**TASK DETAILS:** Report how many lines of these entries hold the string "reads"; reply with the number alone.

═══ PROVIDED DATA

(** The scenarios of the allocator's specification. *)
Definition exact_split : list entry :=
  [state "A" (q 1 2); state "B" (q 3 10); state "C" (q 2 10)].
Definition one_left_over : list entry :=
  [state "A" (q 34 100); state "B" (q 33 100); state "C" (q 33 100)].
Definition tiny_share : list entry :=
  [state "A" (q 1 1000); state "B" (q 999 1000)].
Definition two_halves : list entry :=
  [state "A" (q 1 2); state "B" (q 1 2)].
Definition only_zero : list entry := [state "A" 0%Qc].
Definition fifteen_states : list entry :=
  (λ code, state code (q 1 15))
    <$> ["AS"; "CK"; "FJ"; "FM"; "GU"; "KI"; "MH"; "NC"; "NR"; "NU";
         "PF"; "PG"; "PW"; "SB"; "TO"].

Definition counts_ABC (o : outcome (gmap string Z)) :=
  outcome_map (λ m : gmap string Z, (m !! "A", m !! "B", m !! "C")) o.

End Examples.

Module RawExamples.

Definition fiji (v : Qc) (rk : Z) : Raw.record :=
  {| Raw.year := 2022; Raw.class_num := 1; Raw.state_code := "FJ";
     Raw.state_name := "Fiji"; Raw.subregion_name := "Melanesia";
     Raw.value_contribution_to_class := v;
     Raw.state_rank_per_class := rk; Raw.pct_missing_values := 0%Qc |}.

Definition png (v : Qc) (rk : Z) : Raw.record :=
  {| Raw.year := 2022; Raw.class_num := 1; Raw.state_code := "PG";
     Raw.state_name := "Papua New Guinea"; Raw.subregion_name := "Melanesia";
     Raw.value_contribution_to_class := v;
     Raw.state_rank_per_class := rk; Raw.pct_missing_values := 0%Qc |}.

Definition samoa (yr : Z) (v : Qc) : Raw.record :=
  {| Raw.year := yr; Raw.class_num := 2; Raw.state_code := "WS";
     Raw.state_name := "Samoa"; Raw.subregion_name := "Polynesia";
     Raw.value_contribution_to_class := v;
     Raw.state_rank_per_class := 4; Raw.pct_missing_values := 0%Qc |}.

Definition sample : list Raw.record :=
  [fiji (Examples.q 1 4) 1; png (Examples.q 1 2) 2; fiji (Examples.q 1 4) 3;
   samoa 2021 0%Qc].

End RawExamples.

(** ** More vocabulary for the allocator *)

Module QuotaNotions.
Import Allocator.




End QuotaNotions.

(** The entries [renderChart] hands to the allocator for a bucket:
    [Object.entries(info).map(...)], then [entries.sort(...)].  Entries the
    comparison does not tell apart stay in the order of the enumeration. *)
Definition bucket_entries (localeCompare : string → string → Z)
    (b : gmap string Norm.state) : list Allocator.entry :=
  js_sort (Renderer.entry_before localeCompare) (Renderer.to_entry <$> entries_of b).

(** ** The page: waves, controls and their handlers

    The part of the document the script reads and writes is a record; a
    handler is a function on it, and [renderChart] may fail to return as
    [distributeWaves] may.  An event carries what its handler reads of it. *)

(** [wave.dataset]: [share] and [missing] are kept as the numbers the
    source prints with [toFixed(1)]. *)
Module Dataset.
Record t : Type := Make {
  state : string;
  subregion : string;
  share : Qc;
  rank : Z;
  missing : Qc
}.
End Dataset.

Module Page.

Definition DFLT_BG : string := "rgba(255,255,255,0.05)".

Definition STATE_COLORS : gmap string string :=
  list_to_map
    [("FJ", "#fdae6b"); ("PG", "#e6550d"); ("SB", "#7f2704"); ("VU", "#fd8d3c");
     ("NC", "#cb181d"); ("KI", "#3182bd"); ("MH", "#9ecae1"); ("FM", "#225ea8");
     ("NR", "#6baed6"); ("PW", "#bcbddc"); ("NU", "#f7fcb9"); ("WS", "#74c476");
     ("TO", "#006d2c"); ("TV", "#addd8e"); ("PF", "#87a96b"); ("CK", "#00a550")].

(** A [div.wave]: the background of its graphic, its [dataset], and the
    [animationPlayState] of its three animated layers ([None] while unset,
    [Some true] for [paused], [Some false] for [running]). *)
Record wave : Type := Wave {
  background : string;
  dataset : option Dataset.t;
  playState : option bool
}.

(** [createWaveElement(bg, dataAttrs)]; [None] stands for [{}].  An empty
    [stateName] is falsy. *)
Definition createWaveElement (bg : string) (dataAttrs : option Allocator.entry) : wave :=
  {| background := bg;
     dataset :=
       match dataAttrs with
       | Some e =>
           if decide (Allocator.stateName e = "") then None
           else Some {| Dataset.state := Allocator.stateName e;
                        Dataset.subregion := Allocator.subregion e;
                        Dataset.share := (Allocator.share e * Qc_of_Z 100)%Qc;
                        Dataset.rank := Allocator.rank e;
                        Dataset.missing := Allocator.missing e |}
       | None => None
       end;
     playState := None |}.

(** The waves the body of [entries.forEach(e => ...)] appends for one
    entry: [cnt] of them, none when [cnt] is not positive. *)
Definition waves_of (counts : gmap string Z) (e : Allocator.entry) : list wave :=
  let color := default DFLT_BG (STATE_COLORS !! Allocator.stateCode e) in
  let cnt := default 0 (counts !! Allocator.stateCode e) in
  replicate (Z.to_nat cnt) (createWaveElement color (Some e)).

(** One round of the [forEach]: the sea and the counter [placed]. *)
Definition place_entry (counts : gmap string Z) (acc : list wave * Z)
    (e : Allocator.entry) : list wave * Z :=
  (acc.1 ++ waves_of counts e, acc.2 + Z.of_nat (length (waves_of counts e))).

(** "place actual waves", then "fill remainder". *)
Definition place (entries : list Allocator.entry) (counts : gmap string Z) : list wave :=
  let acc := foldl (place_entry counts) ([], 0) entries in
  acc.1 ++ replicate (Z.to_nat (Renderer.WAVE_COUNT - acc.2))
                     (createWaveElement DFLT_BG None).

(** The state the handlers read and write: the variables [currentYear],
    [animationsPaused] and [wasPaused], the value of the class picker, the
    children of [#sea], [warning.hidden], the class [no-data] of the sea,
    what was last assigned to the text of the two buttons, and the class
    [active] of the info container. *)
Record page : Type := Build {
  currentYear : option Z;
  classValue : string;
  animationsPaused : bool;
  wasPaused : bool;
  sea : list wave;
  warning_hidden : bool;
  no_data : bool;
  yearToggle_text : option Z;
  toggleBtn_text : string;
  info_active : bool
}.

══════

**FINAL ANSWER:** 2